Provided material START

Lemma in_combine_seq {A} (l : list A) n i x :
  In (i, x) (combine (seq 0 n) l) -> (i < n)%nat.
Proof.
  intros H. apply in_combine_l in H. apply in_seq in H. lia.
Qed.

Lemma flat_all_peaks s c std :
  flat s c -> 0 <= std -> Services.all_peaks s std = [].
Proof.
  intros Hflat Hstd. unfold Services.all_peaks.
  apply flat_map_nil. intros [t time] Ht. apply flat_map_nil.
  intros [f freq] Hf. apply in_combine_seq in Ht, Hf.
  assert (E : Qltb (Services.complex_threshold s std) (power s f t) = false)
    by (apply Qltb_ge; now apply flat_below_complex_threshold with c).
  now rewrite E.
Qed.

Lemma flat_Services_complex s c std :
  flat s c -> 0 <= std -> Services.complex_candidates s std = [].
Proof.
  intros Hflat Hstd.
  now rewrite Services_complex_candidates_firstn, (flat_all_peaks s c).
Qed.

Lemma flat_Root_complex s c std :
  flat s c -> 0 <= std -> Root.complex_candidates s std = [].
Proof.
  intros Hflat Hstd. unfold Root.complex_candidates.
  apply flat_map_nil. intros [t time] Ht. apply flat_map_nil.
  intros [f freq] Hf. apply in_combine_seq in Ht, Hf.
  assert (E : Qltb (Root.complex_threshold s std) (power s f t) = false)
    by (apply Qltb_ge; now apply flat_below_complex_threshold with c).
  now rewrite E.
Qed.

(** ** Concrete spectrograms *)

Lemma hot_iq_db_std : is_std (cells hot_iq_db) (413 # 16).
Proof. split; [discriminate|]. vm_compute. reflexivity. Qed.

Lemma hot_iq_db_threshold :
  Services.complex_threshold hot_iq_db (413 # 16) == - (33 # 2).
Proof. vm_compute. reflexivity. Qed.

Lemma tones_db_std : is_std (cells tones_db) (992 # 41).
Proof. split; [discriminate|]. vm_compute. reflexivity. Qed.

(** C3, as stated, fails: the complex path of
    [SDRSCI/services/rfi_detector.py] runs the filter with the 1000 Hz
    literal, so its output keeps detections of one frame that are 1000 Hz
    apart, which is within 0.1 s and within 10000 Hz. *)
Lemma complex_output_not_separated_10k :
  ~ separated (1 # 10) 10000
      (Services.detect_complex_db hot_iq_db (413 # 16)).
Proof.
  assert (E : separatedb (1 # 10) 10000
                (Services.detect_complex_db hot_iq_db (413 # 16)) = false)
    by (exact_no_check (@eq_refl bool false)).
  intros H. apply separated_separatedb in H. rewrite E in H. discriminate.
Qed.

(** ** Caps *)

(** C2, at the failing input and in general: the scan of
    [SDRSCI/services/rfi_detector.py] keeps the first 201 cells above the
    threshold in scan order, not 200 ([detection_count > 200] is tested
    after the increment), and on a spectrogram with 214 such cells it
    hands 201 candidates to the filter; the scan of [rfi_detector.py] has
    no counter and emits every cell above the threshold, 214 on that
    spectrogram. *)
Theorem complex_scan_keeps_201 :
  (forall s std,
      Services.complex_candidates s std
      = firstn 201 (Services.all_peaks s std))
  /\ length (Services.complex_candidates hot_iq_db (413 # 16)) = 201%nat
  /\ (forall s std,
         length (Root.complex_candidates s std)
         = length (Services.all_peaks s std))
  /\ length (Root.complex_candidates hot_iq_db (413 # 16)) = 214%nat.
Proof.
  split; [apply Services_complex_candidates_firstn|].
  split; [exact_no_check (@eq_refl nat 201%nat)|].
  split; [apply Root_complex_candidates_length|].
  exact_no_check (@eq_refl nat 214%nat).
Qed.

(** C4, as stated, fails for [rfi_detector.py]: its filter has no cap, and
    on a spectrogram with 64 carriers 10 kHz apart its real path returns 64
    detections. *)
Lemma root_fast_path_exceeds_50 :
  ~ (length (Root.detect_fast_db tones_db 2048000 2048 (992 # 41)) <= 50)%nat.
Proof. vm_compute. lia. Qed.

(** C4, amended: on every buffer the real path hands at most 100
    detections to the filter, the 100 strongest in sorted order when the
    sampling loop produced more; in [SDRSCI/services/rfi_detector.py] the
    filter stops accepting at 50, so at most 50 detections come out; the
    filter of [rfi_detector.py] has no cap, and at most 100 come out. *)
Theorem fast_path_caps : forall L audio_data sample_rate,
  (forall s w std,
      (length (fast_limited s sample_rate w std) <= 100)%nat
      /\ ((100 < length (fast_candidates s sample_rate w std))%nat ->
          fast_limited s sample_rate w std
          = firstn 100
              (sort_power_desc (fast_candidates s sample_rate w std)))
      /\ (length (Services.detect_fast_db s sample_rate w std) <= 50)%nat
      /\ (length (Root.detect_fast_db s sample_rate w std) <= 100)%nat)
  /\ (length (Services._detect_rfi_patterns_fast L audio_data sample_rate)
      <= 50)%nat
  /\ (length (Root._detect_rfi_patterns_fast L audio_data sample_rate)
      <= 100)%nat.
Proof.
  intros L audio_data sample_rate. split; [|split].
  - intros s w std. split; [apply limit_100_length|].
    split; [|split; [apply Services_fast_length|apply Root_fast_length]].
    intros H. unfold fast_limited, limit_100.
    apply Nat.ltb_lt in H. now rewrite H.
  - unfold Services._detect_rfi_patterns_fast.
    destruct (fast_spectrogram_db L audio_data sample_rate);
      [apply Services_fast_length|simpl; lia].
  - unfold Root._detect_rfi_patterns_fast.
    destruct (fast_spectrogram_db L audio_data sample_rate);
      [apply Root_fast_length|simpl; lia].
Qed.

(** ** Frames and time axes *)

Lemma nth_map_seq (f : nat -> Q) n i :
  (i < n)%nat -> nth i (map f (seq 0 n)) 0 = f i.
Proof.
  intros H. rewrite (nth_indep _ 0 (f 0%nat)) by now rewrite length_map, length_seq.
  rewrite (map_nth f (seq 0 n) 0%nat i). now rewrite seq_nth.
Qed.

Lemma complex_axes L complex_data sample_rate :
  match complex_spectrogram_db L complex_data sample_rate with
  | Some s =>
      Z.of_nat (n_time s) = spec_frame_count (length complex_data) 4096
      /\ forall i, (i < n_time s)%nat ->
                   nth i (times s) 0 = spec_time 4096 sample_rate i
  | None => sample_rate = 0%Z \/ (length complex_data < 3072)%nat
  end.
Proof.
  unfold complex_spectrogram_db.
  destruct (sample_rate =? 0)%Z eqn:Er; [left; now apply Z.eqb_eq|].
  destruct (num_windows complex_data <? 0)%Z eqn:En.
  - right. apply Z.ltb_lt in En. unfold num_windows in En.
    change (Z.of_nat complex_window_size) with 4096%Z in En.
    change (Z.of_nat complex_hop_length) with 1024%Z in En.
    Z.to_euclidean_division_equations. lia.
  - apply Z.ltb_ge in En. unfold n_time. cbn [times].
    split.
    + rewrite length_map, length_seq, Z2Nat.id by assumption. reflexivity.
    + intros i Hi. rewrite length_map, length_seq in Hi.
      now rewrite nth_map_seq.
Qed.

Provided material END

What needs to be done: Go through the data above and return each line containing the string "times".

Task output:
                   nth i (times s) 0 = spec_time 4096 sample_rate i
  - apply Z.ltb_ge in En. unfold n_time. cbn [times].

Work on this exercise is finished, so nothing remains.